_How to complete this task:_ Starting with the first line and ending with the last, copy the entries word for word.

_Given records:_
(** * Further properties of the engine *)

(** ** Addressing *)

(** X1.  In a grid, [idx] and the lattice coordinates of the points are
    inverse to each other: the point at [idx(i, j)] has column [i] and row
    [j], that index is within the array, and the point at any index [k] of
    the array has [idx(col, row) = k], with [col = k / rows] and
    [row = k mod rows]. *)
Theorem idx_round_trip (st : State) :
  grid_shaped st ->
  (forall i j, (0 <= i < cols st)%Z -> (0 <= j < rows st)%Z ->
     (0 <= idx (rows st) i j < Z.of_nat (length (points st)))%Z /\
     exists p, at_index (points st) (idx (rows st) i j) = Some p /\
               col p = i /\ row p = j) /\
  (forall k p, at_index (points st) k = Some p ->
     idx (rows st) (col p) (row p) = k /\
     col p = (k / rows st)%Z /\ row p = (k mod rows st)%Z /\
     (0 <= col p < cols st)%Z /\ (0 <= row p < rows st)%Z).
Proof.
  intros Hst. split.
  - intros i j Hi Hj.
    destruct (grid_at st Hst i j Hi Hj) as [p (Hp & Hc & Hr)].
    split; [| now exists p].
    unfold at_index in Hp.
    destruct (Z.ltb_spec (idx (rows st) i j) 0) as [| Hk]; [discriminate |].
    assert (Hlt : (Z.to_nat (idx (rows st) i j) < length (points st))%nat).
    { apply nth_error_Some. rewrite Hp. discriminate. }
    lia.
  - intros k p Hp.
    destruct (grid_point st Hst k p Hp) as (Hc & Hr & Hk).
    split; [now rewrite Hk |].
    split; [| split; [| now split]].
    + apply (Z.div_unique k (rows st) (col p) (row p)); [now left |].
      rewrite Hk. unfold idx. ring.
    + apply (Z.mod_unique k (rows st) (col p) (row p)); [now left |].
      rewrite Hk. unfold idx. ring.
Qed.

Lemma idx_round_trip_witness :
  grid_shaped tiny /\
  exists p, at_index (points tiny) (idx (rows tiny) 1 0) = Some p /\
            col p = 1%Z /\ row p = 0%Z.
Proof.
  assert (Hst : grid_shaped tiny) by reflexivity.
  split; [exact Hst |].
  apply (idx_round_trip tiny Hst); simpl; lia.
Defined.

(** X2.  In a grid, every index the renderer puts in [neighbors] for a point
    of the array is an index of the array: the lookup [points[n]] never gives
    [undefined], and the point found is the one at the right, bottom,
    bottom-right or top-right place of the lattice. *)
Theorem neighbors_found (st : State) (k n : Z) (p : Point) :
  grid_shaped st ->
  at_index (points st) k = Some p ->
  In n (neighbors (cols st) (rows st) (col p) (row p)) ->
  exists q, at_index (points st) n = Some q /\
            In (coords q) (four (col p) (row p)) /\
            n = idx (rows st) (col q) (row q) /\ (k < n)%Z.
Proof.
  intros Hst Hp Hn.
  destruct (grid_point st Hst k p Hp) as (Hc & Hr & Hk).
  assert (Hlater : (k < n)%Z).
  { rewrite Hk. now apply (neighbors_later (cols st) (rows st)). }
  rewrite neighbors_eq in Hn by assumption.
  apply in_map_iff in Hn. destruct Hn as [[a b] [Hab Hin]].
  apply filter_In in Hin. destruct Hin as [Hfour Hg].
  apply in_grid_iff in Hg. destruct Hg as [Ha Hb]. simpl in Hab.
  destruct (grid_at st Hst a b Ha Hb) as [q (Hq & Hqc & Hqr)].
  exists q. rewrite Hab in Hq. split; [exact Hq |].
  unfold coords. rewrite Hqc, Hqr. split; [exact Hfour |].
  split; [now rewrite Hab | exact Hlater].
Qed.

_Task answer:_
(** * Further properties of the engine *)

(** ** Addressing *)

(** X1.  In a grid, [idx] and the lattice coordinates of the points are
    inverse to each other: the point at [idx(i, j)] has column [i] and row
    [j], that index is within the array, and the point at any index [k] of
    the array has [idx(col, row) = k], with [col = k / rows] and
    [row = k mod rows]. *)
Theorem idx_round_trip (st : State) :
  grid_shaped st ->
  (forall i j, (0 <= i < cols st)%Z -> (0 <= j < rows st)%Z ->
     (0 <= idx (rows st) i j < Z.of_nat (length (points st)))%Z /\
     exists p, at_index (points st) (idx (rows st) i j) = Some p /\
               col p = i /\ row p = j) /\
  (forall k p, at_index (points st) k = Some p ->
     idx (rows st) (col p) (row p) = k /\
     col p = (k / rows st)%Z /\ row p = (k mod rows st)%Z /\
     (0 <= col p < cols st)%Z /\ (0 <= row p < rows st)%Z).
Proof.
  intros Hst. split.
  - intros i j Hi Hj.
    destruct (grid_at st Hst i j Hi Hj) as [p (Hp & Hc & Hr)].
    split; [| now exists p].
    unfold at_index in Hp.
    destruct (Z.ltb_spec (idx (rows st) i j) 0) as [| Hk]; [discriminate |].
    assert (Hlt : (Z.to_nat (idx (rows st) i j) < length (points st))%nat).
    { apply nth_error_Some. rewrite Hp. discriminate. }
    lia.
  - intros k p Hp.
    destruct (grid_point st Hst k p Hp) as (Hc & Hr & Hk).
    split; [now rewrite Hk |].
    split; [| split; [| now split]].
    + apply (Z.div_unique k (rows st) (col p) (row p)); [now left |].
      rewrite Hk. unfold idx. ring.
    + apply (Z.mod_unique k (rows st) (col p) (row p)); [now left |].
      rewrite Hk. unfold idx. ring.
Qed.

Lemma idx_round_trip_witness :
  grid_shaped tiny /\
  exists p, at_index (points tiny) (idx (rows tiny) 1 0) = Some p /\
            col p = 1%Z /\ row p = 0%Z.
Proof.
  assert (Hst : grid_shaped tiny) by reflexivity.
  split; [exact Hst |].
  apply (idx_round_trip tiny Hst); simpl; lia.
Defined.

(** X2.  In a grid, every index the renderer puts in [neighbors] for a point
    of the array is an index of the array: the lookup [points[n]] never gives
    [undefined], and the point found is the one at the right, bottom,
    bottom-right or top-right place of the lattice. *)
Theorem neighbors_found (st : State) (k n : Z) (p : Point) :
  grid_shaped st ->
  at_index (points st) k = Some p ->
  In n (neighbors (cols st) (rows st) (col p) (row p)) ->
  exists q, at_index (points st) n = Some q /\
            In (coords q) (four (col p) (row p)) /\
            n = idx (rows st) (col q) (row q) /\ (k < n)%Z.
Proof.
  intros Hst Hp Hn.
  destruct (grid_point st Hst k p Hp) as (Hc & Hr & Hk).
  assert (Hlater : (k < n)%Z).
  { rewrite Hk. now apply (neighbors_later (cols st) (rows st)). }
  rewrite neighbors_eq in Hn by assumption.
  apply in_map_iff in Hn. destruct Hn as [[a b] [Hab Hin]].
  apply filter_In in Hin. destruct Hin as [Hfour Hg].
  apply in_grid_iff in Hg. destruct Hg as [Ha Hb]. simpl in Hab.
  destruct (grid_at st Hst a b Ha Hb) as [q (Hq & Hqc & Hqr)].
  exists q. rewrite Hab in Hq. split; [exact Hq |].
  unfold coords. rewrite Hqc, Hqr. split; [exact Hfour |].
  split; [now rewrite Hab | exact Hlater].
Qed.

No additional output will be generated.